EVEN by the standards of the loonies who make up most green movements, the middle-class morons bringing disruption to Britain this week are a special breed.
As self-defeating campaign tactics go, shutting down (environmentally friendly) public transport in our biggest cities is right up there. What next?
Chaining themselves to wind turbines so they can’t spin round? Dumping plastic bottles in the Thames to protest against ocean pollution?
The leaders of this “movement” are exactly who you’d expect.
A pompous double-barrelled halfwit barely out of public school who stormed out of a Sky News interview because he didn’t like a question he was asked.
A crank who is convinced psychedelic drugs gave her “the codes of social change”.
Predictably, the sandals-and-socks brigade are almost all fully pledged to the Corbyn cause.
The fact is that Britain has a good story to tell on “going green” — in truth we’re doing as much as anywhere, if not more.

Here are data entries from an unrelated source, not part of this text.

(** * Interview-answer analysis pipeline: metrics, heuristic scorer,
      remote client and orchestrator

    A shallow embedding of [staticAnalysisService.ts] and
    [geminiAnalysisService.ts].

    Conventions of the embedding.
    - A JavaScript string is the list of its UTF-16 code units.
    - A JavaScript Number is a [number]: a finite value (an exact rational;
      the rounding of IEEE arithmetic is not modelled and the two zeros are
      one), or NaN, or one of the two infinities, on which the comparisons of
      the source behave as in IEEE 754.
    - A value that crosses the JSON boundary (the remote answer, the report
      handed back to the caller) is a [jsvalue].
    - The orchestrator and the remote client run in a small monad that carries
      thrown errors and the chronological list of calls made. Console logging
      is left out. *)

From Stdlib Require Import List Bool Arith ZArith NArith QArith Qround Lia.
From Stdlib Require Import Ascii String DecimalString.
Import ListNotations.

Set Implicit Arguments.

Close Scope Q_scope.

(** ** JavaScript numbers *)

Module Num.

Local Open Scope Q_scope.

Inductive number : Type :=
| Fin (q : Q)
| NaN
| PosInf
| NegInf.

Definition Qlt_bool (p q : Q) : bool := negb (Qle_bool q p).

Definition of_Z (z : Z) : number := Fin (inject_Z z).
Definition of_nat (n : nat) : number := of_Z (Z.of_nat n).

(** [a < b]; false as soon as one side is NaN. *)
Definition lt (a b : number) : bool :=
  match a, b with
  | NaN, _ | _, NaN => false
  | Fin p, Fin q => Qlt_bool p q
  | NegInf, NegInf => false
  | NegInf, _ => true
  | PosInf, _ => false
  | Fin _, PosInf => true
  | Fin _, NegInf => false
  end.

(** [a <= b]; false as soon as one side is NaN. *)
Definition le (a b : number) : bool :=
  match a, b with
  | NaN, _ | _, NaN => false
  | Fin p, Fin q => Qle_bool p q
  | NegInf, _ => true
  | _, PosInf => true
  | PosInf, _ => false
  | Fin _, NegInf => false
  end.

(** [a > b] and [a >= b] are the mirrored comparisons. *)
Definition gt (a b : number) : bool := lt b a.
Definition ge (a b : number) : bool := le b a.

Definition opp (a : number) : number :=
  match a with
  | Fin p => Fin (- p)
  | NaN => NaN
  | PosInf => NegInf
  | NegInf => PosInf
  end.

(** The infinity whose sign is that of [p] (zero counts as positive). *)
Definition inf_of_sign (p : Q) : number :=
  if Qlt_bool p 0 then NegInf else PosInf.

Definition add (a b : number) : number :=
  match a, b with
  | NaN, _ | _, NaN => NaN
  | Fin p, Fin q => Fin (p + q)
  | PosInf, NegInf | NegInf, PosInf => NaN
  | PosInf, _ | _, PosInf => PosInf
  | NegInf, _ | _, NegInf => NegInf
  end.

Definition sub (a b : number) : number := add a (opp b).
Lemma process_batch_of_23 {S} (w : world S) :
  List.length (db_glue.unprocessed (events (db w))) = 23%nat ->
  (Py.sum (map ev_data_size_kb (db_glue.unprocessed (events (db w))))
   == 460)%Q ->
  faults w = [] -> others w = [] ->
  ids_below_seq (db w) = true ->
  (0 <= entropy w (drawn w))%Q ->
  wp (process_batch (mkBatchProcessor 50 (10 # 100) (5 # 1000) (2 # 100)))
     (fun r w' =>
        match r with
        | Some r => scenario.batch_of_23 w r w'
        | None => False
        end)
     (fun _ _ => False) w.
Proof.
  intros Hcount Hvolume Hstore Halone Hseq Hrand.
  set (p := mkBatchProcessor 50 (10 # 100) (5 # 1000) (2 # 100)).
  assert (Hperm : Permutation (run.claimed p w)
                    (db_glue.unprocessed (events (db w)))).
  { unfold run.claimed. apply claimed_all. rewrite Hcount.
    change (Z.to_nat (batch_size p)) with 50%nat. lia. }
  assert (Hsize : run.size p w = 23).
  { unfold run.size, Py.len.
    now rewrite (Permutation_length Hperm), Hcount. }
  assert (Hvol : run.volume p w = 46000 # 100).
  { unfold run.volume. apply round_460. rewrite <- Hvolume.
    apply sum_perm. now apply Permutation_map. }
  assert (Hdur : (0 <= run.duration p w)%Q).
  { unfold run.duration. rewrite Hvol. cbn [PROCESSING_SPEED p]. lra. }
  eapply wp_mono; [apply (process_batch_spec p w)| |].
  - intros [r|] w'.
    + intros (Hne & Hr & _ & _ & _ & _ & Hev & Hb & _ & _).
      subst r. unfold scenario.batch_of_23. cbn [r_events_processed r_cost
        r_batch_id].
      unfold run.cost in *. rewrite Hsize in *.
      cbn [FIXED_COST VARIABLE_COST_PER_EVENT p] in *.
      repeat split.
      * eexists. rewrite Hb, map_app.
        rewrite finalize_others by exact Hseq.
        cbn [map]. unfold db_glue.finalize_row at 1. cbn [b_id].
        rewrite Z.eqb_refl.
        repeat split; cbn [b_total_data_size_kb].
        rewrite Hvol. now vm_compute.
      * rewrite Hev. unfold run.events_after_sleep, turn_of_others.
        rewrite Halone. apply mark_all.
        intros e He. apply in_map.
        apply (Permutation_in _ (Permutation_sym Hperm) He).
    + intros (Hnil & _). rewrite Hnil in Hperm.
      apply Permutation_length in Hperm. rewrite Hcount in Hperm.
      discriminate.
  - intros e w' (_ & [H|[H|H]]).
    + now apply H.
    + cbn in H. lia.
    + apply (Qlt_not_le _ _ H Hdur).
Qed.

Lemma iteration_of_23 (w : world SmartBackGroundWorker) :
  is_trained (optimizer (self w)) = false ->
  List.length (db_glue.unprocessed (events (db w))) = 23%nat ->
  (Py.sum (map ev_data_size_kb (db_glue.unprocessed (events (db w))))
   == 460)%Q ->
  faults w = [] -> others w = [] ->
  sizes_nonzero (db w) = true ->
  ids_below_seq (db w) = true ->
  (0 <= entropy w (drawn w))%Q ->
  wp (batch_size <- get_smart_batch_size ;;
      processor <- batch_processor.init batch_size ;;
      process_batch processor)
     (fun r w' =>
        match r with
        | Some r => scenario.batch_of_23 w r w'
        | None => False
        end)
     (fun _ _ => False) w.
Proof.
  destruct w as [me [es bs cms seq] c out sl fs ot en dr]. wp_norm.
  intros Hready Hcount Hvolume -> -> Hsizes Hseq Hrand.
  assert (Hlen : (Py.len (db_glue.unprocessed es) =? 0) = false).
  { unfold Py.len. now rewrite Hcount. }
  unfold get_smart_batch_size.
  wp_steps. apply wp_statement; wp_norm; [discriminate|].
  intros _. unfold db_glue.count_unprocessed. wp_norm. rewrite Hlen.
  wp_steps. apply wp_statement; wp_norm; [discriminate|].
  intros _. unfold db_glue.select_recent_batch. wp_norm.
  destruct (db_glue.greatest_id _) as [b|] eqn:Hb.
  - rewrite (SizingFacts.recent_batch_nonzero _ _ Hsizes Hb).
    wp_steps. apply wp_statement; wp_norm; [discriminate|].
    intros _. unfold db_glue.select_unprocessed_stats. wp_norm.
    destruct (db_glue.unprocessed es) as [|e0 evs] eqn:Hes; [discriminate|].
    rewrite <- Hes in *. clear Hes e0 evs.
    wp_steps. unfold predict_optimal_batch_size. rewrite Hready.
    cbn [negb]. wp_steps.
    unfold batch_processor.init, db_glue.Database. wp_steps.
    eapply wp_mono; [apply process_batch_of_23; wp_norm; auto| |];
      wp_norm; auto.
  - wp_steps.
    unfold batch_processor.init, db_glue.Database. wp_steps.
    eapply wp_mono; [apply process_batch_of_23; wp_norm; auto| |];
      wp_norm; auto.
Qed.

(** C8. A store holding 23 pending events that total 460 KB, a worker
    whose optimizer is not trained, a store that answers and that nobody
    else writes to during the batch: the iteration chooses the size 50, and
    its [process_batch] returns a result with [events_processed = 23] and
    [cost = 0.10 + 0.005 * 23 = 0.215]; the table of batches has gained
    exactly one row, the batch returned, of 23 events and completed; and
    every event that was pending is now processed and carries the new
    batch's identity. *)
Theorem scenario_23_pending (w : world SmartBackGroundWorker)
    (Hready : is_trained (optimizer (self w)) = false)
    (Hcount : List.length (db_glue.unprocessed (events (db w))) = 23%nat)
    (Hvolume :
       (Py.sum (map ev_data_size_kb (db_glue.unprocessed (events (db w))))
        == 460)%Q)
    (Hstore : faults w = [])
    (Halone : others w = [])
    (Hsizes : sizes_nonzero (db w) = true)
    (Hseq : ids_below_seq (db w) = true)
    (Hrand : (0 <= entropy w (drawn w))%Q) :
  fst (get_smart_batch_size w) = Ok 50 /\
  exists (r : batch_result) (w' : world SmartBackGroundWorker),
    (batch_size <- get_smart_batch_size ;;
     processor <- batch_processor.init batch_size ;;
     process_batch processor) w = (Ok (Some r), w') /\
    scenario.batch_of_23 w r w'.
Proof.
  split.
  - pose proof (SizingFacts.get_smart_batch_size_fallback w
                  (or_introl Hready)) as P.
    unfold wp in P.
    destruct (get_smart_batch_size w) as [[n|e] w1]; cbn [fst].
    + now subst n.
    + destruct P as [P|P]; [now elim P|].
      rewrite Hsizes in P. discriminate.
  - destruct (wp_total _ _ _
                (iteration_of_23 w Hready Hcount Hvolume Hstore Halone
                   Hsizes Hseq Hrand)) as ([r|] & w' & Hrun & Hq);
      [|contradiction].
    now exists r, w'.
Qed.

End ScenarioFacts.

(* ===================================================================== *)
(** * Counting the predictions *)
(* ===================================================================== *)

Module CountFacts.
Import batch_processor ml_model optimized_worker WpRules.

(** [get_smart_batch_size] in general: the size it returns is positive,
    the store is as it was, and so is the worker when nothing is
    pending. *)
Lemma get_smart_batch_size_spec (w : world SmartBackGroundWorker) :
  wp get_smart_batch_size
     (fun n w' =>
        20 <= n <= 200 /\ db w' = db w /\
        (db_glue.unprocessed (events (db w)) = [] -> self w' = self w))
     (fun _ _ => True) w.
Proof.
  destruct w as [me [es bs cms seq] c out sl fs ot en dr].
  unfold get_smart_batch_size.
  wp_steps. apply wp_statement; wp_norm; [easy|].
  intros _. unfold db_glue.count_unprocessed. wp_norm.
  destruct (Py.len (db_glue.unprocessed es) =? 0) eqn:Hlen.
  { wp_steps. split; [lia|now split]. }
  assert (Hne : db_glue.unprocessed es <> [])
    by (intros E; rewrite E in Hlen; discriminate).
  wp_steps. apply wp_statement; wp_norm; [easy|].
  intros _. unfold db_glue.select_recent_batch. wp_norm.
  destruct (db_glue.greatest_id _) as [b|]; [|wp_steps; split; [lia|now split]].
  destruct (b_batch_size b =? 0); [exact I|].
  wp_steps. apply wp_statement; wp_norm; [easy|].
  intros _. unfold db_glue.select_unprocessed_stats. wp_norm.
  destruct (db_glue.unprocessed es) as [|e0 evs] eqn:Hes; [now elim Hne|].
  wp_steps. unfold predict_optimal_batch_size.
  destruct (is_trained (optimizer me)); cbn [negb]; wp_steps.
  - split; [apply PyFacts.clamp_multiple_of_10|]. now split.
  - split; [lia|now split].
Qed.

(** An iteration whose [process_batch] finds nothing to claim started with
    nothing pending, and its [get_smart_batch_size] has left the
    statistics, [ml_predictions_used] included, as they were. *)
Lemma empty_batch_means_no_prediction
    (w w1 w1' w2 : world SmartBackGroundWorker) (n : Z)
    (p : BatchProcessor) :
  get_smart_batch_size w = (Ok n, w1) ->
  batch_processor.init n w1 = (Ok p, w1') ->
  process_batch p w1' = (Ok None, w2) ->
  db_glue.unprocessed (events (db w)) = [] /\
  stats (self w1) = stats (self w).
Proof.
  intros Hsize Hinit Hrun.
  pose proof (wp_returns _ _ _ _ _ _ (get_smart_batch_size_spec w) Hsize)
    as (Hn & Hdb & Hself).
  pose proof (wp_returns _ _ _ _ _ _
                (BatchFacts.process_batch_spec p w1') Hrun) as (Hnil & _).
  inversion Hinit; subst p w1'. clear Hinit.
  unfold run.claimed in Hnil. cbn [batch_size db log] in Hnil.
  rewrite Hdb in Hnil.
  assert (Hempty : db_glue.unprocessed (events (db w)) = []).
  { destruct (db_glue.order_by_timestamp _) as [|x r] eqn:Hs.
    - apply Permutation_nil.
      rewrite <- Hs. apply StoreFacts.order_by_timestamp_perm.
    - destruct (Z.to_nat n) eqn:Hz; [lia|]. discriminate Hnil. }
  split; [exact Hempty|]. now rewrite (Hself Hempty).
Qed.

End CountFacts.

(* ===================================================================== *)
(** * Fewer rows marked than claimed *)
(* ===================================================================== *)

Module MismatchFacts.
Import batch_processor WpRules BatchFacts.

Emissions are down 44 per cent since 1990.
The police have indulged these cretins for long enough.
Time to get our country back up and running.
Banks a lot
HATS off to TSB, a bank that — it appears — may actually be interested in helping out its customers. Maybe it’ll catch on.
Every day a new story reaches us of Brits being fleeced by scammers, with banks barely lifting a finger to compensate them. So TSB’s pledge to fully repay punters who’ve been taken for a ride is long, long overdue.
So far other banks have only signed up to a half-baked code of conduct which won’t give customers the protection they deserve — and, anyway, is only funded until the end of the year.
A decade on from the financial crisis, there is still precious little sign that the banks understand the scale of the public anger directed towards them.
They must respond if they want to restore lost trust — in themselves, and in capitalism at large.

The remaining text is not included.